Don’t talk about politics at the data table

Recent headlines have fanned speculation that economic data faces the risk of becoming politicized or privatized. There are practical reasons why such an extreme outcome is unlikely. For one, the private sector simply cannot match the breadth of the government’s data-gathering effort (which already includes private-sector data). 
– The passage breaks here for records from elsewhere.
(** The [while let] loop.  [None]: the fuel is spent.  At the end
    [debug_assert_eq!(1, args.len())] and the last [pop]. *)
Fixpoint eval_loop (fuel : nat) (env : Env) (c : config) : option (result EvalError Expr) :=
  match fuel with
  | O => None
  | S fuel =>
      match c with
      | ([], args) => Some (match args with [v] => Ok v | _ => Panic end)
      | (x :: ctrl, args) =>
          match eval_op env x ctrl args with
          | Ok c' => eval_loop fuel env c'
          | Err e => Some (Err e)
          | Panic => Some Panic
          end
      end
  end.

Definition eval (fuel : nat) (expr : Expr) (env : Env) : option (result EvalError Expr) :=
  eval_loop fuel env ([OpEval expr], []).

(** ** The recursive evaluator

    An outcome is [None] (the recursion is deeper than the fuel), an error or
    a value. *)

Definition outcome (A : Type) : Type := option (EvalError + A).

Definition obind {A B} (o : outcome A) (k : A -> outcome B) : outcome B :=
  match o with
  | Some (inr a) => k a
  | Some (inl e) => Some (inl e)
  | None => None
  end.
Definition oret {A} (a : A) : outcome A := Some (inr a).
Definition oerr {A} (e : EvalError) : outcome A := Some (inl e).
Notation "'let^' x ':=' m 'in' k" := (obind m (fun x => k))
  (at level 10, x pattern, m at level 100, k at level 200) : rust_scope.
Definition parse_decimal (neg : bool) (l : bytes) : option spec_float :=
  let (int, r) := take_digits l in
  let (frac, r) := match r with
                   | c :: r' => if bool_decide (c = Byte.x2e) then take_digits r' else ([], r)
                   | [] => ([], r)
                   end in
  if is_nil int && is_nil frac then None
  else match parse_exponent r with
       | Some e => Some (f64_of_decimal neg (digits_value (int ++ frac)) (e - Z.of_nat (length frac)))
       | None => None
       end.

Definition f64_from_str (src : bytes) : option spec_float :=
  let '(neg, r) := match src with
                   | c :: r => if bool_decide (c = Byte.x2b) then (false, r)
                               else if bool_decide (c = Byte.x2d) then (true, r)
                               else (false, src)
                   | [] => (false, src)
                   end in
  let low := map lower r in
  if bool_decide (low = str "inf") || bool_decide (low = str "infinity") then Some (S754_infinity neg)
  else if bool_decide (low = str "nan") then Some S754_nan
  else parse_decimal neg r.

(** ** Tokens *)

Inductive token :=
| TWhitespace | TLineComment | TBlockComment
| TInteger (val : bytes) (radix : Z)
| TFloatInf (negative : bool) | TFloatNan | TFloatNanVal | TFloatNormal (src : bytes)
| TString (s : bytes)
| TLParen | TRParen
| TReserved (s : bytes)
| TKeyword (s : bytes)
| TId (s : bytes).
(* ===== verification/Router.v ===== *)
(** * The router of a node: [ockam_node/src/router]

    The router owns the workers of a node: it maps addresses to mailbox
    senders, starts and stops workers and processors, and shuts the node down
    cluster by cluster.  It handles one [NodeMessage] at a time; the handlers
    are computations on the router and the list of what it did to the outside
    ([effect]).

    Channels and shared counters are numbers.  Sending fails if the receiver
    is gone ([is_open]); that a full channel makes the sender wait is not
    modelled. *)

From Stdlib Require Import ZArith Lia.
From Stdlib Require Strings.Byte Strings.String.
From stdpp Require Import base gmap fin_maps fin_map_dom list numbers option countable sorting.
From S2P Require Import Prelude RustStr Routing AccessControl FlowControl.

Notation chan := nat (only parsing).

(** ** [error.rs] *)

Inductive NodeReason := NodeReason_Unknown | NodeReason_Shutdown | NodeReason_Corrupt.
Inductive WorkerReason := WorkerReason_Shutdown | WorkerReason_Faulty | WorkerReason_Corrupt.
Inductive RouterReason := Duplicate | InvalidAddrType | EmptyAddressSet.

Inductive NodeError :=
| NodeError_Address (a : Address)
| NodeError_Recipient (r : Route)
| NodeError_Data
| NodeError_NodeState (r : NodeReason)
| NodeError_WorkerState (r : WorkerReason)
| NodeError_RouterState (r : RouterReason).

Inductive Kind := KNotFound | KAlreadyExists | KConflict | KInternal | KInvalid.

Record node_error := mkNodeError {
  ne_kind : Kind;
  ne_cause : option NodeError
}.

Definition not_found (e : NodeError) : node_error := mkNodeError KNotFound (Some e).
Definition already_exists (e : NodeError) : node_error := mkNodeError KAlreadyExists (Some e).
Definition conflict (e : NodeError) : node_error := mkNodeError KConflict (Some e).
Definition internal (e : NodeError) : node_error := mkNodeError KInternal (Some e).

(** [from_send_err], without the context it adds. *)
Definition from_send_err : node_error :=
  mkNodeError KInternal (Some (NodeError_NodeState NodeReason_Unknown)).

(** ** [messages.rs] *)

Inductive RouterReply :=
| ReplyOk
| ReplyWorkers (l : list Address)
| ReplySender (addr : Address) (sender : chan)
| ReplyState (b : bool).

Notation NodeReplyResult := (result node_error RouterReply).

Definition RouterReply_ok : NodeReplyResult := Ok ReplyOk.
Definition no_such_address (a : Address) : NodeReplyResult := Err (not_found (NodeError_Address a)).
Definition router_exists : NodeReplyResult :=
  Err (already_exists (NodeError_RouterState Duplicate)).
Definition node_rejected (r : NodeReason) : NodeReplyResult := Err (conflict (NodeError_NodeState r)).
Definition worker_rejected (r : WorkerReason) : NodeReplyResult :=
  Err (conflict (NodeError_WorkerState r)).
Lemma keeps_start_processor {D} is_open a senders reply :
  keeps (map_wf_but D) (start_processor_exec is_open a senders reply).
Proof.
  apply map_keeps_state. intros [|c|]; [|apply map_keeps_send|by intros s].
  exact (keeps_start is_open a (AddressRecord_new [a] (msgs senders) (ctrl senders)
           None (mkAddressMeta true false)) reply eq_refl ltac:(done)).
Qed.

Lemma drop_sender_shape rec : same_shape rec (drop_sender rec).
Proof. done. Qed.

Lemma keeps_stop_worker {D} is_open a det reply : keeps (map_wf_but D) (stop_worker_exec is_open a det reply).
Proof.
  apply map_keeps_get. intros s Hs. unfold get_primary_address, get_address_record.
  destruct (alias_map _ !! a) as [p|]; [|by apply map_keeps_send].
  destruct (address_records_map _ !! p) as [rec|] eqn:Hrec; [|by apply map_keeps_send].
  unfold sbind, send. destruct (is_open reply); [|done]. destruct det; simpl.
  - by apply map_wf_free.
  - by apply (map_wf_update _ _ rec).
Qed.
However, concerns over data reliability reinforce an important point about the current market backdrop: it is simply another factor adding to the uncertainty already shaping fixed income markets. A more immediate issue than data bias is that underresourced agencies may require more time to ingest and interpret the incoming information. That means the possibility of wider swings in subsequent revisions, like what we recently saw in labor market data.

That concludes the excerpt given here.